| What is expected |
Exactly the lines from the opening of the data through the line containing "- destruct Howner as (k & m &" should be reproduced, please, with nothing added.

──────────

(** C9: the table of memberships stays in order.  Through any sequence of
    requests every row stays under its identifier, with a role and a state that
    exist, alone of its user in its organization, and identifiers drawn later
    are new. *)
Theorem requests_keep_order e l w :
  same_source e l → in_order e w → in_order e (serve_all l w).
Proof. intros Hsrc Hw. by apply (serve_all_ind (λ _, True) e). Qed.

(** The request deletes the organization [o]. *)
Definition deletes_org (o : string) (x : Env * Request * OrgRequest) : Prop :=
  match x with
  | (e, rq, ByMember c) => deletes c = true ∧ request_org e rq = Some o
  | _ => False
  end.
Lemma effect_owner e rq r w T' o :
  members_wf (members_of w) → ¬ deletes_org o (e, rq, r) → request_effect svc e (db w) rq (members_of w) r T' →
  has_owner (members_of w) o → has_owner T' o.
Proof.
  intros Hwf Hno Heff Howner.
  destruct Heff as [r|c h T' _ _ _ Hsteps|data h _ Hpath|data m Hnew Horg Hown|id data org T' _ Hsteps].
  - done.
  - by eapply steps_owner.
  - destruct Howner as (k & m & Hk & <- & Hm). exists k, m. split; [|done]. apply map_lookup_filter_Some.
    split; [done|]. simpl. intros E. apply Hno. simpl. by rewrite E.
  - destruct Howner as (k & m' & Hk & Ho & Hm). exists k, m'. split; [|done]. rewrite lookup_insert_ne; [done|]. congruence.
  - by eapply steps_owner.
Qed.

(** An organization keeps an owner.  If it has a confirmed owner, then after
    any sequence of requests, whoever makes them, it still has one, unless one of
    them deletes it. *)
Theorem last_owner_kept e l w o :
  same_source e l → in_order e w → has_owner (members_of w) o → Forall (λ x, ¬ deletes_org o x) l →
  has_owner (members_of (serve_all l w)) o.
Proof.
  intros Hsrc Hw Howner Hno. rewrite Forall_forall in Hno.
  apply (serve_all_ind (λ w, has_owner (members_of w) o) e); [|done..]. intros e' rq r w' Hin Hw' Ho [Heff _].
  by eapply effect_owner; [apply Hw'|apply Hno|..].
Qed.
End org_safety.
(* ===== verification/Accounts.v ===== *)
(** * Accounts

    The endpoints of [server/src/api/core/accounts.rs] on the account itself:
    registration (with its endpoints in [api/identity.rs]), the profile, the
    master password and its key derivation, the address, deletion, the API key
    and the password hint.  Key rotation is in [KeyRotation], devices and
    approvals by device in [DeviceApproval]; the theorems are in
    [AccountSafety]. *)

From Stdlib Require Import Ascii.
From stdpp Require Import base strings numbers pretty gmap list.
From S2P Require Import Prelude Store JsonUtil Queries Users Orgs AuthRequests TwoFactor Sends Collections Signups Folders.
From S2P Require Import Login Sessions Ciphers Vault EmergencyAccess Profiles Members.

(** ** Requests *)

Record KDFData := mkKDFData {
  kdf : Z; kdf_iterations : Z; kdf_memory : option Z; kdf_parallelism : option Z }.
#[export] Instance KDFData_eq_dec : EqDecision KDFData.
Proof. solve_decision. Defined.
Record KeysData := mkKeysData { kd_encrypted_private_key : string; kd_public_key : string }.
Record RegisterData := mkRegisterData {
  rg_email : string;
  rg_kdf : KDFData;
  rg_key : string;
  rg_keys : option KeysData;
  rg_master_password_hash : string;
  rg_master_password_hint : option string;
  rg_name : option string;
  rg_organization_user_id : option string;
  rg_email_verification_token : option string;
  rg_accept_emergency_access_id : option string;
  rg_accept_emergency_access_invite_token : option string;
  rg_org_invite_token : option string;
}.
#[export] Instance eta_RegisterData : Eta RegisterData := λ r,
  mkRegisterData (rg_email r) (rg_kdf r) (rg_key r) (rg_keys r) (rg_master_password_hash r) (rg_master_password_hint r)
    (rg_name r) (rg_organization_user_id r) (rg_email_verification_token r) (rg_accept_emergency_access_id r)
    (rg_accept_emergency_access_invite_token r) (rg_org_invite_token r).
Record SetPasswordData := mkSetPasswordData {
  sp_kdf : KDFData; sp_key : string; sp_keys : option KeysData; sp_master_password_hash : string;
  sp_master_password_hint : option string; sp_org_identifier : option string }.
Record ChangePassData := mkChangePassData {
  cw_master_password_hash : string; cw_new_master_password_hash : string; cw_master_password_hint : option string;
  cw_key : string }.
Record AuthenticationData := mkAuthenticationData {
  ad_salt : string; ad_kdf : KDFData; ad_master_password_authentication_hash : string }.
Record UnlockData := mkUnlockData { ul_salt : string; ul_kdf : KDFData; ul_master_key_wrapped_user_key : string }.
(** Less the two fields that are not read. *)
Record ChangeKdfData := mkChangeKdfData {
  ck_authentication_data : AuthenticationData; ck_unlock_data : UnlockData; ck_master_password_hash : string }.
(** [EmailTokenData] of accounts.rs *)
Record ChangeEmailTokenData := mkChangeEmailTokenData { et_master_password_hash : string; et_new_email : string }.
Record ChangeEmailData := mkChangeEmailData {
  ce_master_password_hash : string; ce_new_email : string; ce_key : string; ce_new_master_password_hash : string;
  ce_change_token : NumberOrString }.
Record RegisterVerificationData := mkRegisterVerificationData { rd_email : string; rd_name : option string }.

(** The claims of the tokens, less the dates and the issuers, which the decoders
    check. *)
Record RegisterVerifyClaims := mkRegisterVerifyClaims { rv_sub : string; rv_name : option string; rv_verified : bool }.

(** The token library: signatures, issuers and dates. *)
Class AccountTokens := {
  decode_register_verify : string → res Error RegisterVerifyClaims;
  decode_emergency_invite : string → res Error EmergencyAccessInviteJwtClaims;
  decode_org_invite : string → res Error InviteJwtClaims;
  (** the subject of a token that deletes an account, or verifies its address *)
  decode_delete : string → res Error string;
  decode_verify_email : string → res Error string;
  encode_register_verify : RegisterVerifyClaims → option string;
}.

(** ** The password hint and the key derivation *)

Definition clean_password_hint (password_hint : option string) : option string :=
  match password_hint with
  | None => None
  | Some h => match str_trim (chars h) with
              | [] => None
              | ht => Some (string_of_chars ht)
              end
  end.
Definition enforce_password_hint_setting (password_hint : option string) : M unit :=
  let* allowed := conf password_hints_allowed in
  ensure (negb (is_not_null password_hint) || allowed)
    "Password hints have been disabled by the administrator. Remove the hint and try again.".
Lemma assign_contents_Ok c x e w c' w' :
  assign_contents c x e w = (Ok c', w') → carries e x c' ∧ ci_uuid c' = ci_uuid c.
Proof.
  unfold assign_contents. intros H. ok_step H. rename Hrun into Ht. ok_step H. ok_step H. ok_step H. rename Hrun1 into Hf.
  ok_inv H. split; [|done]. unfold carries. simpl. do 4 (split; [done|]). split.
  - exists a2. split; [|done]. unfold opt_clean in Hf. destruct (cp_fields x); ok_inv Hf; [|done]. split; [done|by eexists].
  - exists a0, a1. split; [|done]. unfold type_data_opt in Ht.
    destruct (cp_type x) as [|p|p]; [done| |done]. do 3 (try destruct p as [p|p|]); try done; ok_inv Ht;
      rewrite <- Hrun, !elem_of_cons; tauto.
Qed.
Lemma keeps_ciphers_after c x u :
  keeps ciphers (do* Cipher_move_to_folder c (cp_folder_id x) u in
                 do* Cipher_set_favorite c (cp_favorite x) u in
                 do* set_archived_date c (cp_archived_date x) u in
                 mret c).
Proof.
  unfold Cipher_move_to_folder, Cipher_get_folder_uuid, Cipher_set_favorite, Favorite_set_favorite, Favorite_is_favorite,
    set_archived_date, Cipher_set_archived_at, Archive_save, FolderCipher_find_by_folder_and_cipher, FolderCipher_save,
    FolderCipher_delete. solve_keeps.
Qed.
Lemma keeps_update_attachments {X} (π : Db → X) k l :
  (∀ d a, π (d <| attachments := a |>) = π d) → keeps π (update_attachments k l).
Proof.
  intros Hπ. induction l as [|[id a] l IH]; simpl; unfold Attachment_find_by_id, Attachment_save; solve_keeps.
Qed.
Lemma reads_check_folder f u : reads (check_folder f u).
Proof. unfold check_folder, Folder_find_by_uuid_and_user. solve_reads. Qed.
Lemma keeps_users_revision {X} (π : Db → X) c :
  (∀ d us, π (d <| users := us |>) = π d) → keeps π (Cipher_update_users_revision c).
Proof.
  intros Hπ. assert (∀ v, keeps π (User_update_uuid_revision v)) by (intros v; by apply keeps_update_uuid_revision).
  unfold Cipher_update_users_revision, Membership_find_by_cipher_and_org, Membership_find_by_cipher_and_org_with_group,
    update_revisions. solve_keeps.
Qed.
Lemma Cipher_save_Ok c e w c' w' :
  Cipher_save c e w = (Ok c', w') →
  c' = c <| ci_updated_at := now e |> ∧ ciphers (db w') = <[ci_uuid c := c']> (ciphers (db w)).
Proof.
  unfold Cipher_save. intros H. ok_step H. apply (wp_run _ _ _ _ (keeps_users_revision ciphers _ ltac:(done) e w)) in Hrun.
  ok_inv H. split; [done|]. simpl. rewrite <- Hrun. unfold save_cipher_row. by case_match.
Qed.
Lemma update_cipher_Ok c x h e w c' w' :
  update_cipher_from_data c x h None UpdateNone e w = (Ok c', w') →
  ∃ v, carries e x v ∧ ciphers (db w') = <[ci_uuid c := v]> (ciphers (db w)).
Proof.
  unfold update_cipher_from_data. intros H. do 4 ok_step H.
  apply reads_Ok in Hrun; [|apply reads_ownership_policy]. apply reads_Ok in Hrun0; [|apply reads_check_stale].
  apply reads_Ok in Hrun2; [|apply reads_check_note]. subst. do 3 ok_step H.
  pose proof (wp_run _ _ _ _ (yields_assign_owner e _ _ _ _ w) _ _ Hrun _ eq_refl) as Hid.
  apply reads_Ok in Hrun; [|apply reads_assign_owner]. apply reads_Ok in Hrun0; [|apply reads_check_folder]. subst.
  assert (ciphers (db w2) = ciphers (db w)) as E2
    by exact (wp_run _ _ _ _ (keeps_update_attachments ciphers _ _ ltac:(done) e w) _ _ Hrun2).
  ok_step H. apply assign_contents_Ok in Hrun as Hc. apply reads_Ok in Hrun; [|apply reads_assign_contents]. subst.
  ok_step H. apply Cipher_save_Ok in Hrun as [-> E3].
  assert (ciphers (db w') = ciphers (db w0)) as ->.
  { apply (wp_run _ _ _ _ (keeps_ciphers_after _ x _ e w0) _ _ H). }
  exists (a6 <| ci_updated_at := now e |>). rewrite E3, E2. destruct Hc as [Hc ->].
  cbv beta in Hid. by rewrite Hid.
Qed.
(* ===== verification/AccountRequests.v ===== *)
(** * Requests to the account endpoints

    The handlers of [Accounts], [KeyRotation] and [DeviceApproval] that write to
    the database, behind their request guards, as one function from requests to
    runs. *)

From stdpp Require Import base strings numbers pretty gmap list relations.
From S2P Require Import Prelude Store JsonUtil Queries Users Orgs AuthRequests TwoFactor Sends Collections Signups Folders.
From S2P Require Import Login Sessions SessionSafety Ciphers Vault EmergencyAccess Profiles Members Accounts KeyRotation.
From S2P Require Import OrgRequests DeviceApproval.

(** With a session *)
Inductive AccountCall :=
  | PostSetPassword (data : SetPasswordData)
  | PostProfile (name : string)
  | PutAvatar (color : option string)
  | PostKeys (data : KeysData)
  | PostPassword (data : ChangePassData)
  | PostKdf (data : ChangeKdfData)
  | PostRotatekey (data : KeyData)
  | PostSstamp (data : PasswordOrOtpData)
  | PostEmailToken (data : ChangeEmailTokenData)
  | PostEmail (data : ChangeEmailData)
  | PostVerifyEmail
  | DeleteAccount (data : PasswordOrOtpData)
  | VerifyPassword (hash : string)
  | UpdateApiKey (data : PasswordOrOtpData) (rotate : bool)
  | PutDeviceToken (device_id token : string)
  | PutAuthRequest (id : string) (data : AuthResponseRequest).
(** Without one; the last two are jobs of the server. *)
Inductive OpenCall :=
  | Register (data : RegisterData) (email_verification : bool)
  | RegisterVerificationEmail (data : RegisterVerificationData)
  | PostVerifyEmailToken (user_id token : string)
  | PostDeleteRecover (email : string)
  | PostDeleteRecoverToken (user_id token : string)
  | PasswordHint (email : string)
  | PutClearDeviceToken (device_id : string)
  | PostAuthRequest (data : AuthRequestRequest) (client : ClientHeaders)
  | PurgeAuthRequests (connected : bool).
Inductive AccountRequest := InSession (c : AccountCall) (rq : Request) | Open (c : OpenCall).

Section requests.
Context `{!Serde ProtectedActionData pa_stored, !Serde EmailTokenData id, !Serde UserStampException id} `{FL : FileLinks}.
Context `{AT : AccountTokens} (svc : Services) (push_relay_reachable : bool).
(** The host name of the request *)
Context (host : string).

Definition run_account_call (c : AccountCall) (s : Session) : M unit :=
  match c with
  | PostSetPassword data => mdrop (post_set_password data s)
  | PostProfile name => mdrop (post_profile name s)
  | PutAvatar color => mdrop (put_avatar color s)
  | PostKeys data => mdrop (post_keys data s)
  | PostPassword data => post_password data s
  | PostKdf data => post_kdf data s
  | PostRotatekey data => post_rotatekey data s host
  | PostSstamp data => post_sstamp data s
  | PostEmailToken data => post_email_token data s
  | PostEmail data => post_email data s
  | PostVerifyEmail => post_verify_email s
  | DeleteAccount data => delete_account data s
  | VerifyPassword hash => mdrop (verify_password hash s)
  | UpdateApiKey data rotate => mdrop (update_api_key data rotate s)
  | PutDeviceToken id token => put_device_token svc id token s
  | PutAuthRequest id data => let* id := route_param (Some id) in mdrop (put_auth_request id data s)
  end.
Definition run_open_call (c : OpenCall) : M unit :=
  match c with
  | Register data verification => mdrop (register data verification)
  | RegisterVerificationEmail data => mdrop (register_verification_email data)
  | PostVerifyEmailToken user_id token => post_verify_email_token user_id token
  | PostDeleteRecover email => post_delete_recover email
  | PostDeleteRecoverToken user_id token => post_delete_recover_token user_id token
  | PasswordHint email => password_hint email
  | PutClearDeviceToken id => put_clear_device_token push_relay_reachable id
  | PostAuthRequest data client => mdrop (post_auth_request data client)
  | PurgeAuthRequests connected => purge_auth_requests connected
  end.
Definition serve_account (r : AccountRequest) : M unit :=
  match r with
  | InSession c rq => let* s := Headers_from_request svc rq in run_account_call c s
  | Open c => run_open_call c
  end.
End requests.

──────────

| Result |
(** C9: the table of memberships stays in order.  Through any sequence of
    requests every row stays under its identifier, with a role and a state that
    exist, alone of its user in its organization, and identifiers drawn later
    are new. *)
Theorem requests_keep_order e l w :
  same_source e l → in_order e w → in_order e (serve_all l w).
Proof. intros Hsrc Hw. by apply (serve_all_ind (λ _, True) e). Qed.

(** The request deletes the organization [o]. *)
Definition deletes_org (o : string) (x : Env * Request * OrgRequest) : Prop :=
  match x with
  | (e, rq, ByMember c) => deletes c = true ∧ request_org e rq = Some o
  | _ => False
  end.
Lemma effect_owner e rq r w T' o :
  members_wf (members_of w) → ¬ deletes_org o (e, rq, r) → request_effect svc e (db w) rq (members_of w) r T' →
  has_owner (members_of w) o → has_owner T' o.
Proof.
  intros Hwf Hno Heff Howner.
  destruct Heff as [r|c h T' _ _ _ Hsteps|data h _ Hpath|data m Hnew Horg Hown|id data org T' _ Hsteps].
  - done.
  - by eapply steps_owner.
  - destruct Howner as (k & m & Hk & <- & Hm). exists k, m. split; [|done]. apply map_lookup_filter_Some.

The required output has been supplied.